▸ WHAT IS EXPECTED
Extract, from the records beneath this instruction, each line that contains the word "only".

▸ RECORDS SHOWN
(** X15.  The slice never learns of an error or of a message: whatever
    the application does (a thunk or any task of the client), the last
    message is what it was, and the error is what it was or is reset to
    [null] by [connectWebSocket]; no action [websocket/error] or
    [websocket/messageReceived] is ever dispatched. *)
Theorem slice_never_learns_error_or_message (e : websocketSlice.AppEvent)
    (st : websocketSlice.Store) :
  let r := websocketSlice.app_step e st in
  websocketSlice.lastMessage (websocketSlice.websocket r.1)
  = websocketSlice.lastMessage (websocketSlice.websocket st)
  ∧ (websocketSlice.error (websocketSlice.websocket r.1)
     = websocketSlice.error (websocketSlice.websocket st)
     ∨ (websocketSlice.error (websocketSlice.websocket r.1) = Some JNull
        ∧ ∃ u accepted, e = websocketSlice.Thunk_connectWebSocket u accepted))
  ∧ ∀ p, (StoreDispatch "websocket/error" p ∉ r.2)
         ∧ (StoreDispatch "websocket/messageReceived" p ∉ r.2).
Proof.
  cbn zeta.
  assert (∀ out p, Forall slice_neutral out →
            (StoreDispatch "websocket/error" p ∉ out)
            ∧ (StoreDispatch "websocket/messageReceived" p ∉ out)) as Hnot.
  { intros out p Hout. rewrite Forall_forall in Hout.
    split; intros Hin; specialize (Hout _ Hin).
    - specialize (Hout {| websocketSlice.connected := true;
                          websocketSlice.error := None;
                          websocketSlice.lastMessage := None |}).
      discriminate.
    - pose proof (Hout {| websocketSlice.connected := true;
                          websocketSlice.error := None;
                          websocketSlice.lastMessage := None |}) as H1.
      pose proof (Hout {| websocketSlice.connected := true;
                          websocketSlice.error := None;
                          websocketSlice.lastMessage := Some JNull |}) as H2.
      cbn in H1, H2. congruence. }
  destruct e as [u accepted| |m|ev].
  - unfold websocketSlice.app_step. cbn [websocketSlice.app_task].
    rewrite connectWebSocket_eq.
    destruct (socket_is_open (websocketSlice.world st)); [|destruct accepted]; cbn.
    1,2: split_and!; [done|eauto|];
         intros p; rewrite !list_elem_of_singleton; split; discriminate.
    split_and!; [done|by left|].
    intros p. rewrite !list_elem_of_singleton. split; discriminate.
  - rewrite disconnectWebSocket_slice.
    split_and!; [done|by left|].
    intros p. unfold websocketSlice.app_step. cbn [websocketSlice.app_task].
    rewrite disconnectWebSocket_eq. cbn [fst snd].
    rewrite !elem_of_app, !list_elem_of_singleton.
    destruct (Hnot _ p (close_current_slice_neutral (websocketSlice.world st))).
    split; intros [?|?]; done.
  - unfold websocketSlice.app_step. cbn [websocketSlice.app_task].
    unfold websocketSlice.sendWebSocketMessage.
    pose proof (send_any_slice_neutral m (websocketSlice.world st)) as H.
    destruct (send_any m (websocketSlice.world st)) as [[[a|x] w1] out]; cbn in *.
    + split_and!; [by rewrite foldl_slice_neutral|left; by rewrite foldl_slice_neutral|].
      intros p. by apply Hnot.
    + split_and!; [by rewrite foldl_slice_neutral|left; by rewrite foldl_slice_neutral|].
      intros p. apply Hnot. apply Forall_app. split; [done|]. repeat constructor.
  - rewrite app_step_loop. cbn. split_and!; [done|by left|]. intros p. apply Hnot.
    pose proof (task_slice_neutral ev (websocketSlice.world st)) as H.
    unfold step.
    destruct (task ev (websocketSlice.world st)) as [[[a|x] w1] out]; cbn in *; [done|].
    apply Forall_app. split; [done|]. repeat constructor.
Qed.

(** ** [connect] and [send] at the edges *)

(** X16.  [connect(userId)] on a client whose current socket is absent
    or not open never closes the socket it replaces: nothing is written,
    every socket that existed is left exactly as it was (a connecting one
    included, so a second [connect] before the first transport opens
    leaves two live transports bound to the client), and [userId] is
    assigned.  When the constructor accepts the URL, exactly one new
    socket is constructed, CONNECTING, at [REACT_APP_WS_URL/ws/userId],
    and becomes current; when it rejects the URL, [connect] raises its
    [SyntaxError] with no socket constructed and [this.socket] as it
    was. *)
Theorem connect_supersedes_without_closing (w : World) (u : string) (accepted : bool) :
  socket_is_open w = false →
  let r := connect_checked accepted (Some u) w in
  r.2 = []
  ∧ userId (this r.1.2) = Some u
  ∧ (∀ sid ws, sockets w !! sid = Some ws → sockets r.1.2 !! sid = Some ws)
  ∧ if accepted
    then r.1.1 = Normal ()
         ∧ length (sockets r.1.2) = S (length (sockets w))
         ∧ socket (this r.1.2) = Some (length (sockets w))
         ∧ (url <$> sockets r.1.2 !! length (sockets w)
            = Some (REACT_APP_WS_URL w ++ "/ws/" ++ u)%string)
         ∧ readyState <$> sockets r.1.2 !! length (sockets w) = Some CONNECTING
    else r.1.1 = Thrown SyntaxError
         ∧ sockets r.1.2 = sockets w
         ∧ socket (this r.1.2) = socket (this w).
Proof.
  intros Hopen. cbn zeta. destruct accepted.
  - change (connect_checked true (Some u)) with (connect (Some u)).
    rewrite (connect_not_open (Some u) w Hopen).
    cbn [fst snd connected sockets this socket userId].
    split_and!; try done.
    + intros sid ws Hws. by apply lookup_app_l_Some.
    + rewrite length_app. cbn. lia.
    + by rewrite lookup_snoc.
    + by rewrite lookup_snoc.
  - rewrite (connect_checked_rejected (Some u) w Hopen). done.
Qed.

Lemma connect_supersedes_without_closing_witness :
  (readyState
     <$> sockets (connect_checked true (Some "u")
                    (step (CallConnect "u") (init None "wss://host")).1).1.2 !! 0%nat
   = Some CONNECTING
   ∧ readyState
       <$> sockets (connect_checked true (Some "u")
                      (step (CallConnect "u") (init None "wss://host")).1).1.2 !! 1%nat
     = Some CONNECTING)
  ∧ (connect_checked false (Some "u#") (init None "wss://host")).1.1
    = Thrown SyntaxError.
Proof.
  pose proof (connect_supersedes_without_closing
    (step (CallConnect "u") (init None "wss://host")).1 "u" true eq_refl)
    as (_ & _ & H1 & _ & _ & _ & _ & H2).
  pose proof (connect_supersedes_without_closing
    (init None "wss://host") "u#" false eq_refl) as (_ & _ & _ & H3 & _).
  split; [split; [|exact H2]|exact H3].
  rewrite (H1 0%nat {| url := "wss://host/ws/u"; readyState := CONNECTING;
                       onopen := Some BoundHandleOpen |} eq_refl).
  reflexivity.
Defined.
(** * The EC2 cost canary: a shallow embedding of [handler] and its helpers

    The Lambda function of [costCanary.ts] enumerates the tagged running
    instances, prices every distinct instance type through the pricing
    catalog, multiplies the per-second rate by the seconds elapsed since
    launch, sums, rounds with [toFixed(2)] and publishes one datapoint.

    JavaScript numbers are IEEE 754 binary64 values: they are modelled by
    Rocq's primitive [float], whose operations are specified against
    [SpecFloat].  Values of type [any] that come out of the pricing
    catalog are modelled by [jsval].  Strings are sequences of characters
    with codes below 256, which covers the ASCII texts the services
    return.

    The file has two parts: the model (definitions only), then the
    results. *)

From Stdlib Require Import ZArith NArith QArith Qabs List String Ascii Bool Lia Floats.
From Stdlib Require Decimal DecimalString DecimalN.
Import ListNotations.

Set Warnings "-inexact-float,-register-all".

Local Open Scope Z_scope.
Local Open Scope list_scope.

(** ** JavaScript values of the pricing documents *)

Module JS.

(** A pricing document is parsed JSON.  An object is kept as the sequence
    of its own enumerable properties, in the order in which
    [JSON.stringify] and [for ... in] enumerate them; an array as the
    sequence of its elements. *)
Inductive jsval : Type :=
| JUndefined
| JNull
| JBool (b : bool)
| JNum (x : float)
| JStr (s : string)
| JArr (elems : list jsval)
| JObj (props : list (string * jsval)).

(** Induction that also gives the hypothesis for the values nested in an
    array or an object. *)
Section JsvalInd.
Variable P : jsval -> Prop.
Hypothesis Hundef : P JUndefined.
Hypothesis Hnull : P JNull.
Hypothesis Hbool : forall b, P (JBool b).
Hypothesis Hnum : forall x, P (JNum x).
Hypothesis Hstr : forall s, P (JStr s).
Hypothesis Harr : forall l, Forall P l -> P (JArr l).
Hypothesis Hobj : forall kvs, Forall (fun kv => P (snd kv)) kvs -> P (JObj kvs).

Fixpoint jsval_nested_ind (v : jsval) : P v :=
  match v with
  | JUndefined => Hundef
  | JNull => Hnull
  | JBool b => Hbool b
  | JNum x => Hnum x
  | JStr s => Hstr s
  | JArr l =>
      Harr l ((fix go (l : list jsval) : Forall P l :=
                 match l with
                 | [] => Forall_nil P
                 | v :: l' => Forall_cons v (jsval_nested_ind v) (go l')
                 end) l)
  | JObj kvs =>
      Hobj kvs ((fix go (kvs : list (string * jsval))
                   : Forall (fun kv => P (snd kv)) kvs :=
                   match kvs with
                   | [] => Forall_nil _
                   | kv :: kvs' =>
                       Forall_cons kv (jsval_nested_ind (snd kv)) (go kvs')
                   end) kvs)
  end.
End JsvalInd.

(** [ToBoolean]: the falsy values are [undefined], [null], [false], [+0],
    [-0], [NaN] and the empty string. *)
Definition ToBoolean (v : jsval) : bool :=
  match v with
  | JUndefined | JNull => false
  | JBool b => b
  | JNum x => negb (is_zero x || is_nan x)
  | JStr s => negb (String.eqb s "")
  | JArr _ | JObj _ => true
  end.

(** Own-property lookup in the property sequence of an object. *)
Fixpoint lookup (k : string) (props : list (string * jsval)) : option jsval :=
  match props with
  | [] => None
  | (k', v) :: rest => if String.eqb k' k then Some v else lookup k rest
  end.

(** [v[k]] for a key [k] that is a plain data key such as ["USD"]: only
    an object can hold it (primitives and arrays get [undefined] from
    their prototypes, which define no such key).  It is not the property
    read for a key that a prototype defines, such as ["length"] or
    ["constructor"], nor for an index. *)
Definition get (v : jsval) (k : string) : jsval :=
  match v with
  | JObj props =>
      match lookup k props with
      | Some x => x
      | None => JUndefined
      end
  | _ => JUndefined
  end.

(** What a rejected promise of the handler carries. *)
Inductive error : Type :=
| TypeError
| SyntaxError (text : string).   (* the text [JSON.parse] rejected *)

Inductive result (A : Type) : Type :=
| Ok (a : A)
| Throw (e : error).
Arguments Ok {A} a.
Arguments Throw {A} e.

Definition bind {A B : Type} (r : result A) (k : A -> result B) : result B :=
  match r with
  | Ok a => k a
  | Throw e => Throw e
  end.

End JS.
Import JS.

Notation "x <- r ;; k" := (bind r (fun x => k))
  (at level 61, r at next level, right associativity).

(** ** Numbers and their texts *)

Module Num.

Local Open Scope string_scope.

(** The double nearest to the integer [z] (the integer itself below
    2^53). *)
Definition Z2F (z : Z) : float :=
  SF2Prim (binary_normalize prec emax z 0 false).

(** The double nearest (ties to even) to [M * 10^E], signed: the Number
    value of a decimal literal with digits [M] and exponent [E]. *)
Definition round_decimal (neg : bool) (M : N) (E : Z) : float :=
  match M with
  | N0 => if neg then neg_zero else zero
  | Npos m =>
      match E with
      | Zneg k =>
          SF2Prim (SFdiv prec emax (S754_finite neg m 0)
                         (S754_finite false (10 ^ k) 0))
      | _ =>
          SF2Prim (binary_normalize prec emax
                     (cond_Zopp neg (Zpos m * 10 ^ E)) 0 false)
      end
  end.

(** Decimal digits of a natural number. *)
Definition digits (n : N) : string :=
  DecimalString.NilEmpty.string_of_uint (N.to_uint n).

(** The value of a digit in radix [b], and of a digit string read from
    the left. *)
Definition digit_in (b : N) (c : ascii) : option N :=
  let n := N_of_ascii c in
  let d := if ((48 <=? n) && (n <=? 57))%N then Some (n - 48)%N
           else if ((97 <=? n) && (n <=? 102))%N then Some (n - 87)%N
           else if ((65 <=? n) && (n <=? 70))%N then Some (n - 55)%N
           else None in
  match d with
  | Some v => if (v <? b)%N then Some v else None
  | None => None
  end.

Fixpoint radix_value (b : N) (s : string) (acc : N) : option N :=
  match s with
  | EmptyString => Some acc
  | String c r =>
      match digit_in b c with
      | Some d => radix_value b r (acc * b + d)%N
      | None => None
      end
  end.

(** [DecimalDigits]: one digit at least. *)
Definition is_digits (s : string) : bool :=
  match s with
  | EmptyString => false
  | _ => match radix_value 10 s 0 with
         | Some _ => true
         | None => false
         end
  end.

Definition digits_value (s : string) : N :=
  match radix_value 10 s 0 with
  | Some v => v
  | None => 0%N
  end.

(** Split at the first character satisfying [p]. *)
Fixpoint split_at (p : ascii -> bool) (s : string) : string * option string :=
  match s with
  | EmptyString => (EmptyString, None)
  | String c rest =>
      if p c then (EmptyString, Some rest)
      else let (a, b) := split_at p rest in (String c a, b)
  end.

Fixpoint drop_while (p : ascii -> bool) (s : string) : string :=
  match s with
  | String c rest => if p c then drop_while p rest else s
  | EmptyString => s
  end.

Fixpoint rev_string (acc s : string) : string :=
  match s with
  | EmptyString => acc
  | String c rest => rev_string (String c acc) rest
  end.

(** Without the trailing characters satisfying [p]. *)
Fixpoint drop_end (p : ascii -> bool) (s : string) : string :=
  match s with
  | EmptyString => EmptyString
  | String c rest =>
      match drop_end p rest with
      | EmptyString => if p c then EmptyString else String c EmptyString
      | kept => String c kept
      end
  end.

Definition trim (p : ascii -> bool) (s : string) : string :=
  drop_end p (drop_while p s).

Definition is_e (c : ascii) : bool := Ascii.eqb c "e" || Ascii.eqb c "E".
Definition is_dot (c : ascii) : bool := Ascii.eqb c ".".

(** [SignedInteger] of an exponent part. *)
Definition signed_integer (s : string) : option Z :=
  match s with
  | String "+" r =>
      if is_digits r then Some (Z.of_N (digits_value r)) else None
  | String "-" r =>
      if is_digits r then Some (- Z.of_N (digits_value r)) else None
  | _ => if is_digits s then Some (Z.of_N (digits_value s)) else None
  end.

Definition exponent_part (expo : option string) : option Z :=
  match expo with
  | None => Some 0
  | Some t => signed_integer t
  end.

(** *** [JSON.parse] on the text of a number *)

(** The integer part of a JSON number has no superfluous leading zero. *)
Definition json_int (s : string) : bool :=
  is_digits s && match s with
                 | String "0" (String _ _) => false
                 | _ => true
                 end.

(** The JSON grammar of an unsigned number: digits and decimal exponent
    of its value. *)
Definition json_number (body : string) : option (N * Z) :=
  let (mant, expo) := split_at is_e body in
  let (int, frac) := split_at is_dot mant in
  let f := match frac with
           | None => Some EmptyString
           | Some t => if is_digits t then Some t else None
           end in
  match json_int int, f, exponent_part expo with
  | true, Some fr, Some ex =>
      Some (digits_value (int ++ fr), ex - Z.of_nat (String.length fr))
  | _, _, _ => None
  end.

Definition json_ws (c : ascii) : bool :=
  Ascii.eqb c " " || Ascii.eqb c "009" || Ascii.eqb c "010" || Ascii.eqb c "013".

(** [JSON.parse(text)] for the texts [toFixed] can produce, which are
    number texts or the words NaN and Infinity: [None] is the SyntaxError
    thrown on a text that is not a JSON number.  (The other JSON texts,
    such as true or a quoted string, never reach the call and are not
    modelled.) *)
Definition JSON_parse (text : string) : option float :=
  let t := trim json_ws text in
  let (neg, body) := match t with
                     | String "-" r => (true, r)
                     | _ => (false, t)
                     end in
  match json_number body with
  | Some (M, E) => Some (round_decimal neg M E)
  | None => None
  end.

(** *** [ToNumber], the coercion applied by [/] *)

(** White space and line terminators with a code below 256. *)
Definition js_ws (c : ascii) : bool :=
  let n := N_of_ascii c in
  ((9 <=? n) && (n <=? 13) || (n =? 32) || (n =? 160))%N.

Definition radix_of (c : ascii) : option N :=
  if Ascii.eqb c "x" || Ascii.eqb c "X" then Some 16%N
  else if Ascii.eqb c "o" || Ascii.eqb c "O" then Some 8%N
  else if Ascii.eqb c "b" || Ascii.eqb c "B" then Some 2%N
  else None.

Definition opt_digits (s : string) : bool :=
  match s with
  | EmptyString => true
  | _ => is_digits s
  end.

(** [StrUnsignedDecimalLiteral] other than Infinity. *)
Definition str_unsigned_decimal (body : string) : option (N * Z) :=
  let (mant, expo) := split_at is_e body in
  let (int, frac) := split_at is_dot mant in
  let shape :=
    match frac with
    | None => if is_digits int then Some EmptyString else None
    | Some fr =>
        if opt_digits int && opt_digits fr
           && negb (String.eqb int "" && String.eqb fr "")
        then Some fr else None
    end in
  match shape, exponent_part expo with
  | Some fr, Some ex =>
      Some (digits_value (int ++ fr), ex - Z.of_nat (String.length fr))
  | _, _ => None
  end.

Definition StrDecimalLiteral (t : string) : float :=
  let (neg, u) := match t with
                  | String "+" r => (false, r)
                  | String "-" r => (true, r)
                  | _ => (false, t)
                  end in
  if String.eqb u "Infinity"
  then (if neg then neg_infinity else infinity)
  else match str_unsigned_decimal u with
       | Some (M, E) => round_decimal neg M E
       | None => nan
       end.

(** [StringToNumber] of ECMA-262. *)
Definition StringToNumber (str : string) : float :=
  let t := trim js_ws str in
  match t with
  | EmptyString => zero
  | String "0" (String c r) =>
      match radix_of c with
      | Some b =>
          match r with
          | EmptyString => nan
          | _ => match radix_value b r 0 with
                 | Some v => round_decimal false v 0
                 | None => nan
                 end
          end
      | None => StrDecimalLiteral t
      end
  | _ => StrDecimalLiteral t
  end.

▸ SOLUTION FOR THIS TASK
    The file has two parts: the model (definitions only), then the
(** [v[k]] for a key [k] that is a plain data key such as ["USD"]: only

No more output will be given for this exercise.